目指すべきは「知の要塞」と「ジャージの園」

では、どのような環境が彼らの「生存率」を高めるのでしょうか?

「偏差値」ではなく「環境適合率」で見た場合のトップ校の例をご紹介します。


1. 一橋大学 社会学部

ここはまさに「知の要塞」です。

国立(くにたち)キャンパスは森のように静かで、商業的な騒がしさがありません。学生のファッションも地味で機能的。「賢い変人」が許容される空気があります。

ゼミは必修ですが、そこにあるのは感情的な馴れ合いではなく「知的格闘」。論理で会話ができるため、ASD学生の得意分野が活きます。


2. 筑波大学 社会学類

ここは「最強のセーフティネット」と言えます。

キャンパスが広大すぎて、一人でいても誰からも干渉されません。ファッションは「ジャージ・スウェット」が標準。キラキラ度とは無縁です。

さらに、発達障害支援の専門家が学内に配置されており、科学的根拠に基づいた配慮が受けられる点も安心材料です。


3. 早稲田大学 教育学部 地理歴史専修(隠れた穴場)

「早稲田のチベット」とも呼ばれる独自のエリア。ここには歴史オタクや地図マニアなど、一点突破型の知識を持つ学生が集まりやすく、特性を持つ学生との親和性が高いです。キラキラ度は低めです。


親御さんがチェックすべき「裏」の募集要項

もし、これから志望校の最終調整をするのであれば、ぜひ以下の視点を持ってください。

  • 「グループワーク」の頻度:

    良かれと思って導入される「学生主体のグループワーク」。これはコミュ力に課題のある学生には「公開処刑」になりかねません。シラバスを見て、座学やレポート評価中心の授業が多いか確認しましょう。

  • 数学・論理学の比重:

    文系であっても、数学や統計など「正解」がある科目が必修であることは、曖昧さを嫌う彼らにとって精神安定剤になります。

  • キャンパスの人口密度と逃げ場:

    食堂以外に静かに過ごせる図書館や空き教室があるか。

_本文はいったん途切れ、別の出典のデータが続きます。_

Definition _convert_data_to_html_bookmarks
    (w : world) (csv_filepaths : list str) (output_html_filepath : str) : outcome :=
  let st := extract w csv_filepaths in
  let html := render BOOKMARK_TEMPLATE_CONTENT (bookmarks_data st) in
  let st := emit (Write_file output_html_filepath html) st in
  match write_file w output_html_filepath html with
  | Some e =>
      {| returned := (0%nat, skipped_archived_count st);
         html_output := html;
         events := console (emit (Error_writing output_html_filepath e) st) |}
  | None =>
      {| returned := (processed_count st, skipped_archived_count st);
         html_output := html;
         events := console st |}
  end.

End Conversion.

(** The header a file's text gives the [DictReader], when it has one. *)
Definition header_of (content : str) : option (list str) :=
  head (csv_reader (splitlines (strip_bom content))).1.

(** ** Unescaping

    [html.unescape] on the character references the renderer can emit: the
    numeric references of the two quotes and the named references of the
    five escaped characters.  Any other ampersand is kept as it is (where
    Python looks the name up in its table of HTML5 entities). *)

Definition charrefs : list (str * N) :=
  Eval vm_compute in
  [ (lit "amp;", 38); (lit "lt;", 60); (lit "gt;", 62);
    (lit "quot;", 34); (lit "apos;", 39); (lit "#34;", 34); (lit "#39;", 39) ].

Fixpoint starts_with (prefix s : str) : bool :=
  match prefix, s with
  | [], _ => true
  | p :: prefix', c :: s' => (p =? c) && starts_with prefix' s'
  | _ :: _, [] => false
  end.

(** The reference that starts [s], after its ampersand: the character it
    stands for and how many characters it takes. *)
Fixpoint charref_at (table : list (str * N)) (s : str) : option (N * nat) :=
  match table with
  | [] => None
  | (name, c) :: table' =>
      if starts_with name s then Some (c, length name) else charref_at table' s
  end.

(** [skip] characters of a reference just replaced are still to be passed. *)
Fixpoint unescape_from (skip : nat) (s : str) : str :=
  match s with
  | [] => []
  | c :: rest =>
      match skip with
      | S k => unescape_from k rest
      | O =>
          if c =? 38 then
            match charref_at charrefs rest with
            | Some (c', n) => c' :: unescape_from n rest
            | None => c :: unescape_from 0 rest
            end
          else c :: unescape_from 0 rest
      end
  end.

Definition html_unescape (s : str) : str := unescape_from 0 s.

(** [needle in s] *)
Fixpoint occurs (needle s : str) : bool :=
  starts_with needle s
  || match s with
     | [] => false
     | _ :: rest => occurs needle rest
     end.

Definition noquote (s : str) : bool := forallb (fun c => negb (c =? 34)) s.

(** What [escape] puts for one character. *)
Definition escape_char (c : N) : str :=
  if c =? 38 then lit "&amp;"
  else if c =? 62 then lit "&gt;"
  else if c =? 60 then lit "&lt;"
  else if c =? 39 then lit "&#39;"
  else if c =? 34 then lit "&#34;"
  else [c].

(** The characters that may not appear raw in escaped text, the ampersand
    apart (it starts the references). *)
Definition special (c : N) : bool :=
  (c =? 60) || (c =? 62) || (c =? 34) || (c =? 39).

(** The line the template's [for] block gives for one bookmark. *)
Definition anchor_line (b : bookmark_item) : str :=
  nl ++ lit "    <DT><A HREF=" ++ dq ++ escape (py_str (url b)) ++ dq
  ++ lit " ADD_DATE=" ++ dq ++ escape (py_str (add_date b)) ++ dq
  ++ lit " TAGS=" ++ dq ++ escape (py_str (tags b)) ++ dq
  ++ (if toread b then TOREAD_attr else [])
  ++ lit ">" ++ escape (py_str (title b)) ++ lit "</A>" ++ nl.

(** ** Example inputs *)

(** The export of the specification's example: one unread and one archived
    bookmark, the tags of the first quoted. *)
Definition pocket_csv : str :=
  lit "status,url,title,time_added,tags" ++ nl
  ++ lit "unread,http://a.com,A,100," ++ dq ++ lit "x,y" ++ dq ++ nl
  ++ lit "archive,http://b.com,B,200," ++ nl.

(** An export whose second data row has no status field. *)
Definition short_row_csv : str :=
  lit "url,status" ++ nl
  ++ lit "http://a,unread" ++ nl
  ++ lit "http://b" ++ nl.

(** An export without a tags column. *)
Definition no_tags_csv : str :=
  lit "url,title,status" ++ nl
  ++ lit "http://c,C,unread" ++ nl.

Definition header_only_csv : str := lit "status,url" ++ nl.

Definition example_files (p : str) : exn + str :=
  if str_eqb p (lit "pocket.csv") then inr pocket_csv
  else if str_eqb p (lit "short.csv") then inr short_row_csv
  else if str_eqb p (lit "no_tags.csv") then inr no_tags_csv
  else if str_eqb p (lit "header_only.csv") then inr header_only_csv
  else inl FileNotFoundError.

Definition writable_world : world :=
  {| read_file := example_files; write_file := fun _ _ => None |}.

Definition permission_denied : exn := OtherException (lit "[Errno 13] Permission denied").

Definition unwritable_world : world :=
  {| read_file := example_files; write_file := fun _ _ => Some permission_denied |}.

(** The example texts are ASCII, so the Unicode part of [lower] is never
    consulted on them. *)
Definition ascii_casing : UnicodeData := fun s => s.

(** ** Notions for the further properties *)

(** Text that has none of the five characters [escape] replaces. *)
Definition plain_text (s : str) : bool :=
  forallb (fun c => negb ((c =? 38) || special c)) s.

(** How many times a character occurs. *)
Definition count (c : N) (s : str) : nat := length (List.filter (N.eqb c) s).

(** Lines joined with a line ending after each. *)
Definition unlines (eol : str) (lines : list str) : str :=
  flat_map (fun l => l ++ eol) lines.

Definition no_linebreak (s : str) : bool :=
  forallb (fun c => negb (islinebreak c)) s.

(** A line ending: one line-boundary character, or CR LF. *)
Definition is_line_ending (eol : str) : bool :=
  match eol with
  | [c] => islinebreak c
  | [c; c'] => (c =? 13) && (c' =? 10)
  | _ => false
  end.

(** *** Writing records

    The inverse direction of the reader, to state what it reads back: a
    field is written bare or between quotes with its quotes doubled, the
    fields of a record are joined by the delimiter. *)

Definition double_quotes (f : str) : str :=
  flat_map (fun c => if c =? quotechar then [quotechar; quotechar] else [c]) f.

Definition quoted (f : str) : str := quotechar :: double_quotes f ++ [quotechar].

(** A character a bare field may hold. *)
Definition plain_char (c : N) : bool :=
  negb ((c =? delimiter) || (c =? quotechar) || is_crlf c).

Definition plain_field (f : str) : bool := forallb plain_char f.

(** A field with the way it is written: [true] for quoted. *)
Definition written (qf : bool * str) : str :=
  if qf.1 then quoted qf.2 else qf.2.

物理的な「逃げ場」の有無は、4年間を完走するための生命線です。


最後に

高IQで特性のある彼らは、環境さえ合えば驚くべき才能を発揮します。

「偏差値が高いから」という理由だけで、感覚的に合わない「キラキラした戦場」に丸腰で送り出すことは避けたいものです。

彼らが「擬態(マスキング)」にエネルギーを浪費せず、その知性を存分に発揮できる場所。

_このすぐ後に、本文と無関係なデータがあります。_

Lemma terminals_app (a b : list Event) :
  terminals (a ++ b) = (terminals a + terminals b)%nat.
Proof. unfold terminals. by rewrite List.filter_app, length_app. Qed.

Lemma terminals_single (e : Event) :
  terminals [e] = if is_terminal e then 1%nat else 0%nat.
Proof. unfold terminals. cbn. by destruct (is_terminal e). Qed.

Lemma send_well_formed (e : Event) (o : Operation) :
  well_formed o -> well_formed (send e o).
Proof.
  unfold well_formed, send.
  destruct (phase o) eqn:Hp; cbn [phase delivered]; [|done..].
  intros Hz. destruct (is_terminal e) eqn:He; cbn [phase delivered].
  - by exists (delivered o), e.
  - by rewrite terminals_app, terminals_single, He, Hz.
Qed.

Lemma emitAll_well_formed (body : list Event) (o : Operation) :
  well_formed o -> well_formed (emitAll body o).
Proof.
  revert o. induction body as [|e body IH]; intros o Hwf; [done|].
  cbn. apply IH, send_well_formed, Hwf.
Qed.

Lemma newOperation_well_formed : well_formed newOperation.
Proof. reflexivity. Qed.

(** In a well-formed trace nothing follows a terminal event. *)
Lemma well_formed_terminal_last (o : Operation) (pre post : list Event) (e : Event) :
  well_formed o -> delivered o = pre ++ e :: post -> is_terminal e = true ->
  post = [].
Proof.
  unfold well_formed. intros Hwf Hd He.
  destruct (phase o).
  - rewrite Hd, terminals_app in Hwf.
    change (e :: post) with ([e] ++ post) in Hwf.
    rewrite terminals_app, terminals_single, He in Hwf. lia.
  - destruct Hwf as (pre' & t & Hd' & _ & Hz).
    destruct post as [|x post _] using rev_ind; [done|].
    rewrite Hd in Hd'.
    change (pre ++ e :: post ++ [x]) with (pre ++ (e :: post) ++ [x]) in Hd'.
    rewrite app_assoc in Hd'. apply app_inj_tail in Hd' as [<- _].
    change (e :: post) with ([e] ++ post) in Hz.
    rewrite !terminals_app, terminals_single, He in Hz. lia.
  - destruct Hwf as (pre' & t & Hd' & _ & Hz).
    destruct post as [|x post _] using rev_ind; [done|].
    rewrite Hd in Hd'.
    change (pre ++ e :: post ++ [x]) with (pre ++ (e :: post) ++ [x]) in Hd'.
    rewrite app_assoc in Hd'. apply app_inj_tail in Hd' as [<- _].
    change (e :: post) with ([e] ++ post) in Hz.
    rewrite !terminals_app, terminals_single, He in Hz. lia.
Qed.

Lemma well_formed_terminals (o : Operation) :
  well_formed o -> (terminals (delivered o) <= 1)%nat.
Proof.
  unfold well_formed. destruct (phase o).
  - intros ->. lia.
  - intros (pre & t & -> & Ht & Hz).
    rewrite terminals_app, terminals_single, Ht, Hz. lia.
  - intros (pre & t & -> & Ht & Hz).
    rewrite terminals_app, terminals_single, Ht, Hz. lia.
Qed.

End SlaveBaseFacts.

(** C1.  For every operation the worker runs, the delivered trace ends with
    exactly one terminal event (Finished or Error) and has none before it; at
    every point of the execution at most one terminal event has been
    delivered and nothing follows it; in particular [finished] after [error]
    and [error] after [finished] deliver nothing. *)
Theorem operation_single_terminal :
  (forall body : list SlaveBase.Event,
      exists pre t,
        SlaveBase.delivered (SlaveBase.runOperation body) = pre ++ [t]
        /\ SlaveBase.is_terminal t = true
        /\ SlaveBase.terminals pre = 0%nat)
  /\ (forall body : list SlaveBase.Event,
        let trace :=
          SlaveBase.delivered (SlaveBase.emitAll body SlaveBase.newOperation) in
        (SlaveBase.terminals trace <= 1)%nat
        /\ forall pre e post,
             trace = pre ++ e :: post -> SlaveBase.is_terminal e = true ->
             post = [])
  /\ (forall o code text,
        SlaveBase.delivered (SlaveBase.finished (SlaveBase.error code text o))
        = SlaveBase.delivered (SlaveBase.error code text o))
  /\ (forall o code text,
        SlaveBase.delivered (SlaveBase.error code text (SlaveBase.finished o))
        = SlaveBase.delivered (SlaveBase.finished o)).
Proof.
  repeat split.
  - intros body.
    pose proof (SlaveBaseFacts.emitAll_well_formed body _
                  SlaveBaseFacts.newOperation_well_formed) as Hwf.
    unfold SlaveBase.runOperation, SlaveBase.well_formed in *.
    destruct (SlaveBase.phase (SlaveBase.emitAll body SlaveBase.newOperation))
      eqn:Hp; [|exact Hwf..].
    unfold SlaveBase.error, SlaveBase.send. rewrite Hp. cbn.
    by eexists _, _.
  - apply SlaveBaseFacts.well_formed_terminals,
      SlaveBaseFacts.emitAll_well_formed,
      SlaveBaseFacts.newOperation_well_formed.
  - intros pre e post Htr He.
    eapply SlaveBaseFacts.well_formed_terminal_last; [|exact Htr|exact He].
    apply SlaveBaseFacts.emitAll_well_formed,
      SlaveBaseFacts.newOperation_well_formed.
  - intros o code text. unfold SlaveBase.finished, SlaveBase.error,
      SlaveBase.send. by destruct (SlaveBase.phase o).
  - intros o code text. unfold SlaveBase.finished, SlaveBase.error,
      SlaveBase.send. by destruct (SlaveBase.phase o).
Qed.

それが、彼らにとっての本当の「トップ校」なのだと思います。


コチラも参考に⬇

【深掘り】なぜ「女子学生比率」と「ファッション」が、2E男子のメンタルを削るのか?


※本記事は、特定の調査報告書に基づいた分析であり、すべての学生に当てはまるわけではありません。大学について、私たちが支援している学生の志望校を中心に選定していますので、全ての大学・学部を調査していませんが、学校選びの「もう一つの視点」として参考にしていただければ幸いです。